The dissolved organic carbon (DOC) exhibited a substantial increase from Site S2 to Site S3, rising by 208.88%, indicating a higher organic load in the surface water at Site S3. The metal concentrations typically associated with AMD—aluminum (Al), iron (Fe), and manganese (Mn)—showed varying trends: the Al and Fe concentrations were the highest at Site S2, decreasing from S1 to S3, while the Mn concentrations were the highest at Site S3, increasing significantly by 243.52% from S1 to S3. This increase in the Mn levels at Site S3 exceeded the South African Target Water Quality Range for aquatic ecosystems [39]. Conversely, the sulfate (SO42−) concentrations decreased by approximately 40% from S1 to S3.
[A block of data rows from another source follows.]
(** The call in closed form. *)
Lemma MultiHeadAttention_call_eq (a : MultiHeadAttention) (x : matrix)
    (mask : option matrix) :
  valid_attention a -> cols x = d_model_ a ->
  mask_fits (rows x) (rows x) mask = true ->
  MultiHeadAttention_call a x mask =
  Ok (tabulate (rows x) (d_model_ a) (multi_head_coeff a x mask)).
Proof.
  intros Ha Hx Hm.
  pose proof Ha as [Hh [Hd [Hv [[HQr HQc] [[HKr HKc] [[HVr HVc] [HOr HOc]]]]]]].
  unfold MultiHeadAttention_call.
  rewrite !product_eq by congruence. cbn [bind].
  rewrite HQc, HKc, HVc.
  rewrite (for_each_ext_in _
             (fun h => Ok (head_of a x (W_Q_ a) h, head_of a x (W_K_ a) h,
                           head_of a x (W_V_ a) h))).
  2: { intros h Hin. apply in_seq in Hin. apply split_head_eq; [assumption .. | lia]. }
  rewrite <- (map_id (seq 0 (num_heads_ a))) at 1.
  rewrite (for_each_map _ (fun h => h)
             (fun h => (head_of a x (W_Q_ a) h, head_of a x (W_K_ a) h,
                        head_of a x (W_V_ a) h)))
    by (intros; reflexivity).
  cbn [bind].
  rewrite (for_each_map _ _ (head_output a x mask))
    by (intros h _; apply head_attention_eq; exact Hm).
  cbn [bind].
  set (outs := map (head_output a x mask) (seq 0 (num_heads_ a))).
  assert (Houts : Forall (has_shape (rows x) (d_k_ a)) outs).
  { apply Forall_forall. intros o Ho. apply in_map_iff in Ho.
    destruct Ho as [h [<- _]]. unfold head_output.
    split; [apply rows_tabulate | apply cols_tabulate]. }
  assert (Hun : has_shape (rows x) (num_heads_ a * d_k_ a)
                  (uninitialized (rows x) (d_model_ a))).
  { unfold uninitialized, constant.
    split; [apply rows_tabulate | rewrite cols_tabulate; exact Hd]. }
  assert (Hlen : (0 + length outs <= num_heads_ a)%nat).
  { unfold outs. rewrite length_map, length_seq. lia. }
  destruct (concat_heads_ok a (rows x) outs Houts 0 _ Hun Hlen) as [c [Hcat [Hcr Hcc]]].
  rewrite Hcat. cbn [bind].
  rewrite product_eq by congruence. rewrite Hcr, HOc. f_equal.
  apply tabulate_ext; intros i j Hi Hj.
  unfold projection, multi_head_coeff. rewrite Hcc, <- Hd.
  f_equal. apply map_seq_ext; intros k Hk. f_equal.
  rewrite Hd in Hk.
  assert (Hdk : d_k_ a <> 0%nat) by (intros H0; rewrite H0 in Hk; lia).
  assert (Hq : (k / d_k_ a < num_heads_ a)%nat).
  { apply Nat.Div0.div_lt_upper_bound. lia. }
  assert (Hr : (k mod d_k_ a < d_k_ a)%nat) by (apply Nat.mod_upper_bound; exact Hdk).
  assert (Hk' : k = (k / d_k_ a * d_k_ a + k mod d_k_ a)%nat).
  { rewrite (Nat.div_mod_eq k (d_k_ a)) at 1. lia. }
  rewrite Hk' at 1.
  rewrite (concat_heads_coeff a (rows x) outs Houts 0 _ c Hun Hlen Hcat
             i (k / d_k_ a) (k mod d_k_ a) Hi Hq Hr).
  replace ((0 <=? k / d_k_ a) && (k / d_k_ a <? 0 + length outs))%nat with true.
  - unfold concat_coeff, outs. rewrite Nat.sub_0_r.
    rewrite nth_map_seq by exact Hq. reflexivity.
  - symmetry. apply andb_true_iff. split; [reflexivity |].
    apply Nat.ltb_lt. unfold outs. rewrite length_map, length_seq. lia.
Qed.
(** A request to [/raw_body] whose body breaks off after one byte. *)
Definition brokenPost : http.Request :=
  {| http.Method := http.MethodPost; http.URL := url.ofTarget "/raw_body";
     http.ProtoMajor := 1; http.ProtoMinor := 1; http.ReqHeader := jsonHeader;
     http.Body := {| io.data := "{"; io.failure := Some (io.Err "unexpected EOF") |};
     http.Host := "[::]:8080"; http.RequestURI := "/raw_body" |}.





(** ** Running goroutines *)

Module sched.

(** What a goroutine does on its own, with the result it got. *)
Inductive Action :=
| APrint (text : string)
| AListen (network address : string) (l : option net.Listener)
| AServeReturn
| ANewRequest (method url : string) (body : option string) (ok : bool)
| AGet (url : string) (res : client.Response + io.error)
| ADo (c : client.Client) (req : client.Request) (res : client.Response + io.error)
| AClose.

(** One step of a goroutine on its own. [Listen], [Get] and [Do] return what
    the network decides; [NewRequest] returns the request, or nil when the URL
    does not parse; [Serve] blocks until it fails. *)
Inductive local : Go -> Action -> Go -> Prop :=
| local_print text k :
    local (Print text k) (APrint text) k
| local_listen network address k l :
    local (Listen network address k) (AListen network address l) (k l)
| local_serve mux l k :
    local (Serve mux l k) AServeReturn k
| local_newrequest method url body k :
    local (NewRequest method url body k) (ANewRequest method url body true)
          (k (Some (client.newRequest method url body)))
| local_newrequest_nil method url body k :
    local (NewRequest method url body k) (ANewRequest method url body false) (k None)
| local_get url k res :
    local (Get url k) (AGet url res) (k res)
| local_do c req k res :
    local (Do c req k) (ADo c req res) (k res)
| local_close k :
    local (Close k) AClose k.

(** The events of a process; goroutines are numbered in the order they are
    started, [main] is goroutine 0. *)
Inductive Event :=
| Local (tid : nat) (a : Action)
| Spawn (tid child : nat)
| Handoff (sender receiver ch : nat) (v : string)
| PanicEv (tid : nat) (msg : string)
| Exit.

Inductive Process :=
| Running (ts : list Go)
| Exited
| Crashed (msg : string).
A previous study by [8] assessed the impact of ecological infrastructure on the Zaalklapspruit wetland, focusing on water quality improvements before and after interventions. Their findings indicated a notable enhancement in the surface water quality, with the pH increasing from 5.3 to 7.6, and significant reductions in the Al and Fe concentrations from 0.89 to less than 0.01 mg/L and from 0.29 to less than 0.01 mg/L, respectively. The current study observed similar trends in the Al and Fe concentrations but noted a discrepancy in the manganese levels. Ref. [8] reported a 96% reduction in the Mn levels, whereas this study found an increase in the Mn concentrations from the inflow to the outflow. This elevated concentration of Mn at Site S3 can be attributed to several factors. The redox conditions at Site S3, being further from the inflow and experiencing longer water retention, may facilitate the release of manganese from sediments or enhance reduction processes that increase its concentration in the water.
Additionally, the sediments at Site S3 may have accumulated higher levels of manganese over time from upstream sources, and prolonged water-sediment interactions could mobilize this manganese into the water column. The biogeochemical processes at Site S3, including microbial activity, may also contribute to manganese dissolution and its release into the water. This high manganese concentration at Site S3 underscores the need for further research into sediment-water interactions and biogeochemical processes to fully understand the sources and dynamics of manganese in the wetland. Despite these discrepancies, both studies underscore the positive impact of the ecological infrastructure on improving wetland water quality.
Similarly, the current study’s comparison of the surface water quality between the S1 and S3 sites indicates an overall enhancement in water quality, as evidenced by improvements in the pH and EC, and reductions in the Al, Fe, and SO4 levels. The most notable changes were observed between S2 and S3. These findings underscore the effective treatment capabilities of natural wetlands and highlight the beneficial impact of ecologically engineered infrastructure on enhancing the health and function of wetland ecosystems.

3.2. Bottom Sediment Characterization

The in situ pH and ORP measurements in the bottom sediment exhibited a consistent pattern across the sampling sites. The pH values were 6.09 at S1, 6.59 at S2, and 6.52 at S3. The corresponding ORP values were −219.67 mV at S1, −206.07 mV at S2, and −217.30 mV at S3.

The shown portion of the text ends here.